State v. Saez

972 A.2d 277, 115 Conn. App. 295, 2009 Conn. App. LEXIS 299
CourtConnecticut Appellate Court
DecidedJune 23, 2009
DocketAC 28209
StatusPublished
Cited by16 cases

This text of 972 A.2d 277 (State v. Saez) is published on Counsel Stack Legal Research, covering Connecticut Appellate Court primary law. Counsel Stack provides free access to over 12 million legal documents including statutes, case law, regulations, and constitutions.

Bluebook
State v. Saez, 972 A.2d 277, 115 Conn. App. 295, 2009 Conn. App. LEXIS 299 (Colo. Ct. App. 2009).

Opinion

Opinion

WEST, J.

The defendant, Javier L. Saez, appeals from the judgment of conviction, rendered after a jury trial, of larceny in the sixth degree in violation of General Statutes §§ 53a-119 (9) and 53a-125b 1 and, subsequently, by guilty plea, of being a persistent larceny offender in violation of General Statutes § 53a-40 (e). 2 On appeal, the defendant claims that the evidence adduced at trial was insufficient to support his conviction of larceny in the sixth degree. 3 We affirm the judgment of the trial court.
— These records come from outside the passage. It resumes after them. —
(** The walk through a table of quadruples is the walk through the table of pairs. *)
Lemma huff_quad_pair tab b X Y b' rcount region linbits : two_steps tab = true ->
  huff_pair (Region rcount region (map as_pair tab) linbits 4) b = Done (X, Y, b') -> huff_quad tab b = Done (X / 2, X mod 2, Y / 2, Y mod 2, b').
Proof.
  intros H2. apply andb_prop in H2 as [Hall Hlast]. rewrite forallb_forall in Hall, Hlast.
  assert (Hin : forall i q, zget tab i = Some q -> In q tab) by (intros i q Hq; by apply list_elem_of_In, (list_elem_of_lookup_2 _ _ _ (zget_lookup _ _ _ Hq))).
  unfold huff_pair, huff_quad. cbn [rg_startbits rg_table]. destruct (MASK b 4) as [i| |]; cbn [res_bind]; [|done|done].
  unfold at_. rewrite zget_map. destruct (zget tab i) as [q|] eqn:Hq; cbn [option_map res_opt res_bind]; [|done]. pose proof (Hall q (Hin _ _ Hq)) as Ho.
  change HUFF_FUEL with 8%nat. destruct q as [off bits|v w x y hlen]; cbn [as_pair huff_walk res_bind].
  2: { unfold in_range in Ho. intros [= <- <- <-]. destruct (halves v w ltac:(lia) ltac:(lia)) as [<- <-], (halves x y ltac:(lia) ltac:(lia)) as [<- <-]; done. }
  destruct (MASK (drop_bits 4 b) bits) as [j| |] eqn:Hj; cbn [res_bind]; [|done|done].
  assert (H0 : 0 <= j) by (unfold MASK in Hj; case_match; [injection Hj as <-; rewrite land_mask by lia; apply Z.mod_pos_bound, Z.pow_pos_nonneg; lia|done]).
  unfold at_. rewrite zget_map. destruct (zget tab (off + j)) as [q'|] eqn:Hq'; cbn [option_map res_opt res_bind]; [|done]. pose proof (Hall q' (Hin _ _ Hq')) as Ho'.
  assert (Hd : In q' (drop 16 tab)).
  { apply list_elem_of_In, (list_elem_of_lookup_2 _ (Z.to_nat (off + j) - 16)). rewrite lookup_drop. apply zget_lookup in Hq'. rewrite <- Hq'. f_equal. lia. }
  specialize (Hlast q' Hd). destruct q' as [|v w x y hlen]; [done|]. cbn [as_pair huff_walk res_bind].
  unfold in_range in Ho'. intros [= <- <- <-]. destruct (halves v w ltac:(lia) ltac:(lia)) as [<- <-], (halves x y ltac:(lia) ltac:(lia)) as [<- <-]; done.
Qed.

(** C23: The tables of huffman.c are complete prefix codes, and the table walk is their decoder: for each of the 30 tables and each pair of values that the table is for there is one code word of
    at most 19 bits, and whenever the bit cache holds at least 19 bits the walk returns this pair and drops exactly the code word if and only if the code word is at the
    head of the bits; the code words of a table share no prefix and leave no bit sequence without a meaning. *)
Theorem huff_pair_decodes i n h t : zget pair_values i = Some n -> zget mad_huff_pair_table i = Some h -> ht_table h = Some t ->
  (forall c d, In c (codes h) -> In d (codes h) -> is_prefix c d = true -> c = d) /\ kraft (codes h) = 2 ^ CODE_ROOM /\
  forall x y, 0 <= x < n -> 0 <= y < n -> exists c, In c (codes h) /\ cd_x c = x /\ cd_y c = y /\ 0 <= cd_len c <= CODE_ROOM /\
    forall buf end_ p b rcount region, cached buf end_ p b -> CODE_ROOM <= b_sz b ->
      (bits_val buf p (Z.to_nat (cd_len c)) = cd_word c <->
       huff_pair (Region rcount region t (ht_linbits h) (ht_startbits h)) b = Done (x, y, drop_bits (cd_len c) b)).
Proof.
  intros Hn Hh Ht. destruct (table_complete i n h t Hn Hh Ht) as (Hp & Hk & Hc). split; [intros c d; by apply codes_prefix_free|]. split; [done|].
  intros x y Hx Hy. destruct (covers_code n _ x y Hc Hx Hy) as (c & Hin & <- & <- & Hu). exists c. do 3 (split; [done|]). split; [by apply (covers_in n _ c Hc)|].
  intros buf end_ p b rcount region Hb Hroom. destruct (huff_pair_finds buf end_ p b i h t rcount region Hh Ht Hb Hroom) as (d & Hd & Hl & Hw & ->). split.
  - intros Hm. pose proof (covers_in n _ c Hc Hin) as (_ & _ & Hlc). by rewrite (code_unique buf p (codes h) c d) by (done || lia).
  - intros [= H1 H2 _]. rewrite <- (Hu d Hd H1 H2). by symmetry.
Qed.
End Pair.

Section PairWitness.
#[local] Existing Instance stm32_target.

(** Table 1: the pair (0, 1) has the code word 001. *)
Lemma huff_pair_decodes_witness :
  let b := Bits (BitPtr 3 0 8) 0 24 2097152 in
  cached [32; 0; 0; 0] 24 0 b /\ bits_val [32; 0; 0; 0] 0 3 = 1 /\ huff_pair (Region 1 0 hufftab1 0 3) b = Done (0, 1, drop_bits 3 b).
Proof.
  intros b. assert (Hb : cached [32; 0; 0; 0] 24 0 b) by (constructor; vm_compute; intuition (discriminate || reflexivity)).
  split; [exact Hb|]. split; [vm_compute; reflexivity|].
  destruct (huff_pair_decodes 1 2 (HuffTable (Some hufftab1) 0 3) hufftab1 eq_refl eq_refl eq_refl) as (_ & _ & H).
  destruct (H 0 1 ltac:(lia) ltac:(lia)) as (c & Hin & Hx & Hy & _ & Hdec).
  change (codes (HuffTable (Some hufftab1) 0 3)) with [Code 0 3 1 1; Code 1 3 0 1; Code 1 2 1 0; Code 1 1 0 0] in Hin.
  cbn [In] in Hin. destruct_or! Hin; subst c; try discriminate. apply (Hdec [32; 0; 0; 0] 24 0 b 1 0 Hb); [done|]. vm_compute. reflexivity.
Defined.
End PairWitness.
Lemma bounded_24 : bounded 24.
Proof. unfold MadCos.bounded. rewrite C_24. unfold one60. vm_compute bound_lo. vm_compute bound_hi. lra. Qed.
Lemma cubic_increases x y : (1 / 2 < x -> x < y -> 4 * x * x * x - 3 * x < 4 * y * y * y - 3 * y)%R.
Proof.
  intros Hx Hxy. assert (0 < (y - x) * (4 * (y * y + y * x + x * x) - 3))%R; [|lra]. apply Rmult_lt_0_compat; [lra|].
  assert (1 / 2 * (1 / 2) < x * x)%R by (apply Rmult_gt_0_lt_compat; lra). assert (1 / 2 * (1 / 2) < y * x)%R by (apply Rmult_gt_0_lt_compat; lra).
  assert (1 / 2 * (1 / 2) < y * y)%R by (apply Rmult_gt_0_lt_compat; lra). lra.
Qed.
Lemma bounded_8 : bounded 8.
Proof.
  assert (H2 : (1 / 2 <= C 8)%R).
  { rewrite <- C_24. pose proof PI_RGT_0. unfold MadCos.C. change (IZR (2 * 36)) with 72%R. apply cos_decr_1; lra. }
  pose proof (C_triple 8) as E. change (3 * 8) with 24 in E. rewrite C_24 in E. unfold MadCos.bounded, one60.
  set (l := bound_lo cos_bounds36 8). set (h := bound_hi cos_bounds36 8). vm_compute in l, h.
  pose proof cubic_increases as Hmono.
  pose proof (Rtotal_order (C 8) (IZR l / 1152921504606846976)) as Hl. pose proof (Rtotal_order (IZR h / 1152921504606846976) (C 8)) as Hh. subst l h. split.
  - destruct Hl as [Hl|Hl]; [|lra]. destruct (Req_dec (C 8) (1 / 2)) as [He|He]; [rewrite He in E; lra|]. specialize (Hmono (C 8) _ ltac:(lra) Hl). lra.
  - destruct Hh as [Hh|Hh]; [|lra]. specialize (Hmono (1083391830224440782 / 1152921504606846976)%R (C 8) ltac:(lra) Hh). lra.
Qed.
Definition silence : list Z := repeat 0 36.
Lemma nthz_silence i : nthz silence i = 0.
Proof. unfold nthz, zget. case_match; [done|]. destruct (silence !! Z.to_nat i) as [v|] eqn:E; [|done]. apply list_elem_of_lookup_2, list_elem_of_In, repeat_spec in E. done. Qed.
Lemma subband_zero_ok zs k over rows : 0 <= k < 32 -> over_upto zs k over -> sample_rows rows -> zs k = silence ->
  exists over' rows', overlap_with k (III_overlap_z base k) (over, rows) = Done (over', rows') /\ over_upto zs (k + 1) over' /\ col_set base k (sum_of (zs k) k) rows rows'.
Proof.
  intros Hk Ho Hr Ez. apply overlap_with_ok; [done..|]. intros o rows1 Hl Hs Hold1. destruct (III_overlap_z_ok base k Hbase Hk o rows1 Hl Hs) as (o' & rows' & E & Hcol & Hl' & Ho').
  exists o', rows'. split; [done|]. rewrite Ez. split; [|split; [done|]].
  - apply (col_set_ext base k (nthz o)); [|done]. intros i Hi. unfold sum_of. by rewrite nthz_silence, Hold1.
  - intros j Hj. by rewrite Ho', nthz_silence.
Qed.

(** ** Silent subbands *)

Lemma last_line_ok n : 36 + Z.of_nat n <= 576 -> exists i, last_line xr n = Done i /\ 36 <= i <= 36 + Z.of_nat n /\ forall j, i <= j < 36 + Z.of_nat n -> nthz xr j = 0.
Proof.
  induction n as [|n IH]; intros Hn; [exists 36; split; [done|]; split; [lia|]; intros j Hj; lia|]. cbn [last_line]. unfold at_. rewrite nthz_zget by (unfold zlen; lia). cbn [res_opt res_bind].
  destruct (Z.eqb_spec (nthz xr (36 + Z.of_nat n)) 0) as [E|E].
  - destruct IH as (i & -> & Hi & Hz); [lia|]. exists i. split; [done|]. split; [lia|]. intros j Hj. destruct (Z.eq_dec j (36 + Z.of_nat n)) as [->|]; [done|]. apply Hz. lia.
  - eexists. split; [done|]. split; [lia|]. intros j Hj. lia.
Qed.

Lemma norm1_zero l : (forall k v, l !! k = Some v -> v = 0) -> norm1 l = 0.
Proof. induction l as [|x l IH]; intros H; [done|]. cbn [norm1]. rewrite (H 0%nat x eq_refl), IH by (intros k v Hk; by apply (H (S k))). done. Qed.
Lemma lines_silent sb : 0 <= sb < 32 -> (forall j, 18 * sb <= j < 576 -> nthz xr j = 0) -> norm1 (lines sb) = 0.
Proof.
  intros Hs Hz. apply norm1_zero. intros k v Hk. unfold lines in Hk. apply lookup_take_Some in Hk as [Hk Hlt]. rewrite lookup_drop in Hk. specialize (Hz (18 * sb + Z.of_nat k) ltac:(lia)).
  unfold nthz in Hz. replace (18 * sb + Z.of_nat k) with (Z.of_nat (Z.to_nat (18 * sb) + k)) in Hz by lia. by rewrite zget_nat, Hk in Hz.
Qed.
Lemma silence_transformed sb : 0 <= sb < 32 -> norm1 (lines sb) = 0 -> transformed sb silence.
Proof.
  intros Hs Hn. split; [done|]. intros i Hi. rewrite nthz_silence, (hybrid_zero channel sb i (lines sb)) by (done || by apply lines_length). unfold HYBRID_MAX. rewrite Rminus_diag, Rabs_R0. split; [lra|done].
Qed.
The jury reasonably could have found the following facts. On May 5, 2005, the defendant purchased a large *297 piece of foam poster board from the Staples store located on Kings Highway in Fairfield. Judy Suba, a Staples sales associate operating a cash register at the time, rang up the defendant’s purchase. Soon after completing the sales transaction with the defendant, Suba went to the service desk located at the front of the store near the customer entrance. This entrance to the store consists of a rectangular shaped glass foyer with four automatic doors. Two doors are located on opposite sides of the foyer, perpendicular to the service desk, and serve as entry and exit between the foyer and the store itself. The two remaining doors are parallel to the service desk and serve as entry and exit between the foyer and the sidewalk in front of the store. Put another way, one enters the store from the sidewalk through an automatic door into the foyer, then gains entry to the store proper through another automatic door. These doors are opened by the same pressure plate located in front of the store on the sidewalk, open simultaneously and remain open for seven to ten seconds. Exit from the store is accomplished similarly by the other pair of automatic doors. Adjacent to the doors into and out of the store (from and into the foyer) are theft detecting sensors that rise from the floor and flank patrons as they enter and exit the store; no sensors are located in the foyer. The sensors are housed in two parallel plastic carapaces that extend from the floor to a height of approximately five feet, but the sensors themselves do not cover the area from the floor to approximately twelve inches above it.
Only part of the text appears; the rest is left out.